Since 1976, when St Andrew's College began as Cambridge's first independent sixth form college, its niche has remained steady: preparing international students aged 15-22 for progression to UK universities. Located on Station Road, near the train station and Cambridge's botanical gardens, the college draws an exceptionally diverse cohort from 38+ countries, creating a genuinely global academic environment.

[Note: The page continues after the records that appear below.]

(** A digit string that is not all zeros is a significand between zeros. *)
Lemma split_zeros ds first :
  is_digits ds -> position nonzero_digit ds = Some first ->
  exists sig i, ds = replicate first "0"%char ++ sig ++ replicate i "0"%char /\
    significand sig /\ rposition nonzero_digit ds = Some (first + length sig - 1)%nat.
Proof.
  intros Hd Hf. pose proof (position_spec nonzero_digit ds) as Hp. rewrite Hf in Hp.
  destruct Hp as (b & d & a & -> & Hb & Hnz & Hz).
  pose proof (position_spec nonzero_digit (rev (d :: a))) as Hq.
  destruct (position nonzero_digit (rev (d :: a))) as [i|] eqn:Ei.
  2:{ exfalso. cbn [rev] in Hq. apply Forall_app in Hq as [_ Hq]. apply List.Forall_inv in Hq. congruence. }
  destruct Hq as (z & y & w & Er & Hzl & Hy & Hzz).
  assert (d :: a = (rev w ++ [y]) ++ rev z) as Es.
  { rewrite <-(rev_involutive (d :: a)), Er, rev_app_distr. done. }
  apply zeros_eq in Hz, Hzz. rewrite Hb in Hz. rewrite Hzl in Hzz.
  exists (rev w ++ [y]), i. apply is_digits_app in Hd as [_ Hd]. split_and!.
  - rewrite Es, Hz at 1. f_equal. by rewrite Hzz, rev_zeros.
  - split_and!.
    + rewrite Es in Hd. by apply is_digits_app in Hd as [Hd _].
    + destruct (rev w ++ [y]) as [|x s] eqn:Ex; [by destruct (rev w)|]. exists x, s. split; [done|].
      injection Es as -> _. done.
    + by exists (rev w), y.
  - unfold rposition. rewrite rev_app_distr, (position_app_some _ _ _ i) by done.
    cbn [fmap option_fmap option_map]. f_equal. rewrite Es, !length_app, length_rev, length_rev. cbn [length]. lia.
Qed.

(** The significant digits the code cuts out, and what they are worth. *)
Lemma significant_digits ds first :
  is_digits ds -> position nonzero_digit ds = Some first ->
  let last := default 0%nat (rposition nonzero_digit ds) in
  let sig := take (last + 1 - first) (drop first ds) in
  significand sig /\ dec_value ds = dec_value sig * 10 ^ N.of_nat (length ds - last - 1) /\
  (length sig + (length ds - last - 1) <= length ds)%nat.
Proof.
  intros Hd Hf. destruct (split_zeros ds first Hd Hf) as (sig & i & Eds & Hs & Hr). rewrite Hr.
  cbn [default from_option id].
  assert (length sig <> 0)%nat as Hne by (destruct Hs as (_ & (? & ? & -> & _) & _); cbn; lia).
  replace (first + length sig - 1 + 1 - first)%nat with (length sig) by lia.
  assert (take (length sig) (drop first ds) = sig) as ->.
  { rewrite Eds, drop_app_length' by (by rewrite length_replicate). apply take_app_length. }
  assert (length ds = first + length sig + i)%nat as Hl.
  { rewrite Eds, !length_app, !length_replicate. lia. }
  replace (length ds - (first + length sig - 1) - 1)%nat with i by lia.
  split_and!; [done| |lia].
  rewrite Eds at 1. rewrite dec_value_zeros_app, dec_value_app, dec_value_zeros.
  unfold blen. rewrite length_replicate. lia.
Qed.

Lemma signed_mul n x y : signed n (x * y) = (signed n x * Z.of_N y)%Z.
Proof. unfold signed. destruct n; lia. Qed.

Lemma signed_zero n : signed n 0 = 0%Z.
Proof. by destruct n. Qed.

(** The lengths of a lexeme fit the [i64] of the exponent adjustment. *)
Definition lexeme_fits (raw : text) : Prop := blen raw <= 9223372036854775807.

Lemma split_at_length p (ds : text) :
  (length (split_at p ds).1 + length (default [] (split_at p ds).2) <= length ds)%nat.
Proof.
  induction ds as [|d ds IH]; cbn; [done|]. destruct (p d); cbn; [lia|].
  destruct (split_at p ds) as [b a]. cbn in *. lia.
Qed.

Lemma split_sign_length (raw : text) : (length (split_sign raw).2 <= length raw)%nat.
Proof.
  destruct raw as [|c raw]; [done|]. unfold split_sign. destruct c as [[] [] [] [] [] [] [] []]; cbn; lia.
Qed.

(** The outcome of [canonical_number] on a decimal number: zero, or the rendering
    of a significand at a scientific exponent, of the same value. *)
Lemma canonical_number_outcome raw v :
  lexeme_fits raw -> number_value raw = Some v ->
  (canonical_number raw = Ok ["0"%char] /\ v.1 = 0%Z) \/
  exists neg sig sn sm, canonical_number raw = Ok (render_number neg sig sn sm) /\
    significand sig /\ normal_signed sn sm /\
    same_rational v (signed neg (dec_value sig), (signed sn (dec_value sm) - (Z.of_nat (length sig) - 1))%Z).
Proof.
  intros Hfit. unfold number_value, canonical_number.
  pose proof (split_sign_length raw) as L1. destruct (split_sign raw) as [neg unsigned].
  pose proof (split_at_length is_exponent_mark unsigned) as L2.
  destruct (split_at is_exponent_mark unsigned) as [mantissa exponent].
  pose proof (split_at_length is_point mantissa) as L3.
  destruct (split_at is_point mantissa) as [integer fo]. cbn [fst snd] in *.
  set (fraction := default [] fo) in *. clearbody fraction.
  destruct (bool_decide (integer = []) || negb (forallb is_ascii_digit integer) || negb (forallb is_ascii_digit fraction))
    eqn:Eg; [done|].
  destruct (parse_decimal_exponent exponent) as [[en em]|] eqn:Ee; [|done]. intros [= <-]. cbn [fst snd].
  reflect_guards. apply forallb_is_digits in H0, H1.
  assert (is_digits (integer ++ fraction)) as Hd by by apply is_digits_app.
  destruct (position nonzero_digit (integer ++ fraction)) as [first|] eqn:Ef.
  2:{ left. split; [done|]. pose proof (position_spec nonzero_digit (integer ++ fraction)) as Hp. rewrite Ef in Hp.
      apply zeros_eq in Hp. rewrite Hp, dec_value_zeros. apply signed_zero. }
  right. cbn [mbind result_bind].
  destruct (significant_digits _ _ Hd Ef) as (Hs & Hv & Hl). cbn zeta in *.
  set (last := default 0%nat (rposition nonzero_digit (integer ++ fraction))) in *.
  set (sig := take (last + 1 - first) (drop first (integer ++ fraction))) in *.
  set (zeros := (length (integer ++ fraction) - last - 1)%nat) in *.
  set (adjustment := (- Z.of_nat (length fraction) + Z.of_nat zeros + (Z.of_nat (length sig) - 1))%Z).
  pose proof (parse_decimal_exponent_normal _ _ _ Ee) as Hn.
  pose proof (add_signed_decimal_spec en em adjustment Hn) as Ha.
  assert (Z.abs_N adjustment <= u64_max) as Hb.
  { unfold lexeme_fits, blen, u64_max in *. rewrite length_app in *. unfold adjustment. lia. }
  specialize (Ha Hb). destruct (add_signed_decimal en em adjustment) as [sn sm]. cbn [fst snd] in Ha.
  destruct Ha as [Hsn Hsv]. exists neg, sig, sn, sm. split_and!; [done..|].
  rewrite Hv, signed_mul, N2Z.inj_pow, nat_N_Z, same_rational_shift, Hsv.
  assert (forall x y, x = y -> same_rational x y) as Heq by by intros ? ? ->.
  apply Heq. f_equal. unfold adjustment. lia.
Qed.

The 150-strong student body attends a college purposefully designed for post-16 study, with multiple pathways including Pre A-Level, GCSE, A-Level, and University Foundation courses. In recent years, St Andrew's has invested substantially in facilities, opening a modern science centre and canteen complex in 2023 and adding new physics laboratories. The college became part of Dukes Education, a significant education group, in 2021. While results are mixed across the cohort and progression to university remains the primary metric for success rather than elite competitive entry, the college has cultivated genuine strength in university preparation and pastoral care for a student population that might otherwise struggle with transition.
The college occupies a deliberately compact footprint across multiple buildings within central Cambridge, placing students physically immersed in one of England's most intellectually stimulating environments. Walking the streets between lessons, students pass world-class university buildings, research institutes, and technology company headquarters. This proximity creates an intangible advantage: the culture of rigorous academic inquiry becomes simply ambient.
Principal Annette Poulain, who joined in recent years, brings over 25 years of leadership experience from independent schools including Cheltenham College and Our Lady's Abingdon. She leads a faculty notably strong in academic credentials. Many staff hold PhDs or advanced degrees from Oxbridge and other research universities. Denis, for instance, holds a forensic science degree and has collaborated with Cambridgeshire Constabulary. The Assistant Head for STEM, Andy, completed a PhD from the University of Bristol and previously worked in academic publishing with the Royal Society of Chemistry. This calibre of staffing means students benefit not just from subject knowledge but from genuine intellectual engagement with their disciplines.
The boarding houses are a defining feature. St Andrew's operates 11 residential halls distributed throughout Cambridge, each staffed with dedicated House Parents who live on-site. This creates what students describe as a "home away from home" environment. The college's newest hall, Scholars House, will open in January 2026 with 57 single en-suite rooms. Unlike some boarding schools where day students form a secondary tier, the majority of St Andrew's students board, so boarding culture dominates. Meals are taken communally; pastoral check-ins happen naturally through house community. The college is genuinely warm without being saccharine.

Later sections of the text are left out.